The following sequence diagram illustrates the certificate enrollment workflow for requesting a certificate using the Infisical Agent from Infisical.

Guide

In the following steps, we explore an end-to-end workflow for requesting and continuously renewing a certificate using the Infisical Agent.
1

Configure a Certificate Authority

Before you can issue any certificate, you must first configure a Certificate Authority (CA).The CA you configure will be used to issue the certificate back to your client; it can be either Internal or External:
  • Internal CA: If you’re building your own PKI and wish to issue certificates for internal use, you should follow the guide here to create at minimum a root CA and an intermediate/issuing CA within Infisical.
  • External CA: If you have existing PKI infrastructure or wish to connect to a public CA (e.g. Let’s Encrypt, DigiCert, etc.) to issue TLS certificates, you should follow the documentation here to configure an External CA.
Note that if you’re looking to issue self-signed certificates, you can skip this step and proceed to Step 3.
2

Create a certificate template

Next, follow the guide here to create a certificate template.The certificate template will constrain what attributes may or may not be allowed in the request to issue a certificate.

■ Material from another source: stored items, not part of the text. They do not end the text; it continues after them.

(** X6.  The inner [catch] looks for the piece [0x1] anywhere in the
    lower-cased message, so every error code that begins with it (0x10,
    0x1771, ...) is answered as a shortage of funds for the transfer and
    the fees, whatever else the message says. *)
Theorem X6_codes_beginning_with_0x1_are_reported_as_shortage
  (this : BalanceMonitorTool.t) (b : BalanceMessage)
  (message rest : string) :
  JS.includes (toLowerCase message) ("0x1" ++ rest) = true ->
  transfer_catch this b (ErrorObj message)
  = NotEnoughForFees b (topUpAmountSol this + 0.000005)%float /\
  classify (transfer_catch this b (ErrorObj message)) = InsufficientFunds.
Proof.
  intros H. apply includes_weaken in H.
  unfold transfer_catch. rewrite H, orb_true_r. split; reflexivity.
Qed.

(** X7.  Every call returns a text, and the text begins with
    [Current balance: ] exactly when the input resolved to a wallet and the
    first balance query was answered; it then begins with the balance that
    query returned, in SOL with four decimals.  When the constructor or
    the first query threw, the text is the invalid-address text for an
    [Error] whose message contains [Invalid public key], and otherwise
    [Error checking balance: ] followed by the thrown text. *)
Theorem X7_text_begins_with_the_balance_or_with_an_error
  (this : BalanceMonitorTool.t) (input : string) (w : W) :
  exists text w' t,
    _call this input w = (inr text, w', t) /\
    (String.prefix "Current balance: " text = true <->
     exists targetWallet balance w1,
       targetWallet_of this input = inr targetWallet /\
       getBalance targetWallet w = (inr balance, w1)) /\
    (forall targetWallet balance w1,
        targetWallet_of this input = inr targetWallet ->
        getBalance targetWallet w = (inr balance, w1) ->
        String.prefix
          ("Current balance: " ++ JS.toFixed (sol balance) 4 ++ " SOL") text
        = true) /\
    (forall e,
        targetWallet_of this input = inl e \/
        (exists targetWallet w1,
            targetWallet_of this input = inr targetWallet /\
            getBalance targetWallet w = (inl e, w1)) ->
        text
        = match e with
          | ErrorObj message =>
            if JS.includes message "Invalid public key"
            then "Error: Invalid wallet address provided. Please provide a valid Solana wallet address."
            else "Error checking balance: " ++ message
          | NonError asString => "Error checking balance: " ++ asString
          end).
Proof.
  destruct (run_total this input w) as (r & w' & t & R).
  exists (render r), w', t. split.
  { apply call_renders, run_sound, R. }
  assert (Hb : forall b rest,
             String.prefix ("Current balance: " ++ JS.toFixed (current b) 4
                            ++ " SOL")
                           (render_balanceMessage b ++ rest) = true).
  { intros b rest. unfold render_balanceMessage.
    rewrite !append_assoc.
    apply (prefix_cong "Current balance: "), prefix_cong, prefix_app. }
  assert (Hc : forall b rest,
             String.prefix "Current balance: "
                           (render_balanceMessage b ++ rest) = true).
  { intros b rest.
    apply (prefix_weaken "Current balance: "
             (JS.toFixed (current b) 4 ++ " SOL")), Hb. }
  assert (He : forall e,
             String.prefix "Current balance: " (render (call_catch e))
             = false).
  { intros [message|s]; simpl;
      [destruct (JS.includes message "Invalid public key")|]; reflexivity. }
  assert (Hk : forall b e,
             exists rest,
               render (transfer_catch this b e)
               = render_balanceMessage b ++ rest).
  { intros b [message|s]; simpl; [|eexists; reflexivity].
    destruct (_ || _); [eexists; reflexivity|].
    destruct (JS.includes _ _); eexists; reflexivity. }
  assert (Hcases :
            (exists e,
                (targetWallet_of this input = inl e \/
                 exists targetWallet w1,
                   targetWallet_of this input = inr targetWallet /\
                   getBalance targetWallet w = (inl e, w1)) /\
                r = call_catch e) \/
            (exists targetWallet balance w1 b rest,
                targetWallet_of this input = inr targetWallet /\
                getBalance targetWallet w = (inr balance, w1) /\
                current b = sol balance /\
                render r = render_balanceMessage b ++ rest)).
  { destruct R.
    - left. exists e. split; [left; assumption | reflexivity].
    - left. exists e. split; [right; eauto | reflexivity].
    - right. exists targetWallet, balance, w1, (firstMessage (sol balance)), "".
      repeat split; try assumption.
      cbn [render]. rewrite append_empty. reflexivity.
    - right. destruct (Hk (firstMessage (sol balance)) e) as (rest & Er).
      exists targetWallet, balance, w1, (firstMessage (sol balance)), rest.
      repeat split; assumption.
    - right. exists targetWallet, balance, w1, (firstMessage (sol balance)).
      eexists. repeat split; assumption.
    - right.
      destruct (Hk (secondMessage (sol balance) (sol sourceBalance)) e)
        as (rest & Er).
      exists targetWallet, balance, w1,
             (secondMessage (sol balance) (sol sourceBalance)), rest.
      repeat split; assumption.
    - right.
      destruct (Hk (secondMessage (sol balance) (sol sourceBalance)) e)
        as (rest & Er).
      exists targetWallet, balance, w1,
             (secondMessage (sol balance) (sol sourceBalance)), rest.
      repeat split; assumption.
    - right.
      destruct (Hk (secondMessage (sol balance) (sol sourceBalance)) e)
        as (rest & Er).
      exists targetWallet, balance, w1,
             (secondMessage (sol balance) (sol sourceBalance)), rest.
      repeat split; assumption.
    - right. exists targetWallet, balance, w1,
                    (secondMessage (sol balance) (sol sourceBalance)).
      eexists. repeat split; assumption. }
  destruct Hcases
    as [(e & Hsrc & ->)
       | (targetWallet & balance & w1 & b & rest & Ht & Hq & Hcur & Hr)].
  - assert (Hno : forall targetWallet balance w1,
               targetWallet_of this input = inr targetWallet ->
               getBalance targetWallet w = (inr balance, w1) -> False).
    { intros targetWallet balance w1 Ht Hq.
      destruct Hsrc as [Hl | (targetWallet' & w1' & Ht' & Hq')].
      - rewrite Hl in Ht. discriminate.
      - rewrite Ht' in Ht. injection Ht as ->.
        rewrite Hq' in Hq. discriminate. }
    split; [split|split].
    + intros Hp. rewrite He in Hp. discriminate.
    + intros (targetWallet & balance & w1 & Ht & Hq).
      destruct (Hno _ _ _ Ht Hq).
    + intros targetWallet balance w1 Ht Hq. destruct (Hno _ _ _ Ht Hq).
    + intros e' Hsrc'.
      assert (e' = e) as ->.
      { destruct Hsrc as [Hl | (targetWallet & w1 & Ht & Hq)],
                 Hsrc' as [Hl' | (targetWallet' & w1' & Ht' & Hq')].
        - rewrite Hl in Hl'. injection Hl' as <-. reflexivity.
        - rewrite Hl in Ht'. discriminate.
        - rewrite Hl' in Ht. discriminate.
        - rewrite Ht in Ht'. injection Ht' as <-.
          rewrite Hq in Hq'. injection Hq' as <- _. reflexivity. }
      destruct e as [message|asString]; simpl; [|reflexivity].
      destruct (JS.includes message "Invalid public key"); reflexivity.
  - split; [split|split].
    + intros _. exists targetWallet, balance, w1. split; assumption.
    + intros _. rewrite Hr. apply Hc.
    + intros targetWallet' balance' w1' Ht' Hq'.
      rewrite Ht in Ht'. injection Ht' as <-.
      rewrite Hq in Hq'. injection Hq' as <- _.
      rewrite Hr, <- Hcur. apply Hb.
    + intros e [Hl | (targetWallet' & w1' & Ht' & Hq')].
      * rewrite Hl in Ht. discriminate.
      * rewrite Ht in Ht'. injection Ht' as <-.
        rewrite Hq in Hq'. discriminate.
Qed.

End MoreToolFacts.

(** ** The earlier revision, [src/unnamed/part_000] *)

Section RevisionFacts.

Context {host : Host} {W : Type} {env : Environment W}.

Local Abbreviation sol x := (x / LAMPORTS_PER_SOL)%float.

(** X8.  The earlier revision never throws and makes at most two calls:
    the balance query of the target and, when the balance is low, one
    transfer.  It reports the top-up as done exactly when that submission
    returned: it queries no source balance, waits for no confirmation and
    reads no new balance. *)
Theorem X8_earlier_revision_reports_success_on_submission
  (this0 : Part000.t) (input : string) (w : W) :
  exists reply w' t,
    Part000._call_reply this0 input w = (inr reply, w', t) /\
    (t = [] \/
     exists targetWallet,
       t = [GetBalance targetWallet] \/
       t = [GetBalance targetWallet;
            Transfer targetWallet (Part000.topUpAmountSol this0)]) /\
    (Part000.classify reply = ToppedUp <->
     exists targetWallet balance w1 signature,
       Part000.targetWallet_of this0 input = inr targetWallet /\
       getBalance targetWallet w = (inr balance, w1) /\
       (sol balance <? Part000.minBalanceSol this0)%float = true /\
       transfer targetWallet (Part000.topUpAmountSol this0) w1
       = (inr signature, w') /\
       t = [GetBalance targetWallet;
            Transfer targetWallet (Part000.topUpAmountSol this0)]).
Proof.
  assert (Hcatch : forall e, Part000.classify (Part000.call_catch e)
                             <> ToppedUp).
  { intros [message|s]; simpl; [|discriminate].
    destruct (JS.includes message "Invalid public key"); discriminate. }
  unfold_run.
  destruct (Part000.targetWallet_of this0 input) as [e|targetWallet] eqn:Ht;
    cbv beta iota zeta.
  { eexists _, _, _. split; [reflexivity|]. split; [now left|]. split.
    - intros K. now elim (Hcatch e).
    - intros (tw & b & w1 & sg & Q & _). discriminate Q. }
  destruct (getBalance targetWallet w) as [[e|balance] w1] eqn:Hb;
    cbv beta iota zeta.
  { eexists _, _, _. split; [reflexivity|].
    split; [right; exists targetWallet; now left|]. split.
    - intros K. now elim (Hcatch e).
    - intros (tw & b & w1' & sg & Q & Hb' & _).
      injection Q as <-. rewrite Hb in Hb'. discriminate Hb'. }
  destruct (sol balance <? Part000.minBalanceSol this0)%float eqn:Hlow;
    cbv beta iota zeta.
  2: { eexists _, _, _. split; [reflexivity|].
       split; [right; exists targetWallet; now left|]. split.
       - discriminate.
       - intros (tw & b & w1' & sg & Q & Hb' & Hlow' & _).
         injection Q as <-. rewrite Hb in Hb'. injection Hb' as <- <-.
         rewrite Hlow in Hlow'. discriminate Hlow'. }
  destruct (transfer targetWallet (Part000.topUpAmountSol this0) w1)
    as [[e|signature] w2] eqn:Hx; cbv beta iota zeta.
  - eexists _, _, _. split; [reflexivity|].
    split; [right; exists targetWallet; now right|]. split.
    + discriminate.
    + intros (tw & b & w1' & sg & Q & Hb' & _ & Hx' & _).
      injection Q as <-. rewrite Hb in Hb'. injection Hb' as <- <-.
      rewrite Hx in Hx'. discriminate Hx'.
  - eexists _, _, _. split; [reflexivity|].
    split; [right; exists targetWallet; now right|]. split.
    + intros _. exists targetWallet, balance, w1, signature.
      repeat split; assumption.
    + reflexivity.
Qed.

For example, you can specify that the requested common name must adhere to a specific format like *.acme.com and that the maximum TTL cannot exceed 1 year.If you’re looking to issue TLS server certificates, you should select the TLS Server Certificate option under the Template Preset dropdown.
3

Create a certificate profile

Next, follow the guide here to create a certificate profile that will be referenced when requesting a certificate.The certificate profile specifies which certificate template and issuing CA should be used to validate an incoming certificate request and issue a certificate; it also specifies the enrollment method for how certificates can be requested against this profile to begin with.You should specify the certificate template from Step 2, the issuing CA from Step 1, and the API option in the Enrollment Method dropdown when creating the certificate profile.
Note that if you’re looking to issue self-signed certificates, you should select the Self-Signed option in the Issuer Type dropdown when creating the certificate profile.
4

Request a certificate

Next, install the Infisical CLI on the target machine you wish to request the certificate on and follow the documentation here to set up the Infisical Agent on it.As part of the setup, you must create an agent configuration file that specifies how the agent should authenticate with Infisical using a machine identity, the certificate profile it should request against (from Step 3), what kind of certificate to request, where to persist the certificate, and how it should be managed in terms of auto-renewal.Finally, start the agent with that configuration file so it can start requesting and continuously renewing the certificate on your behalf using the command below:
infisical cert-manager agent --config /path/to/your/agent-config.yaml
The certificate, certificate chain, and private key will be persisted to the filesystem at the paths specified in the file-output section of the agent configuration file.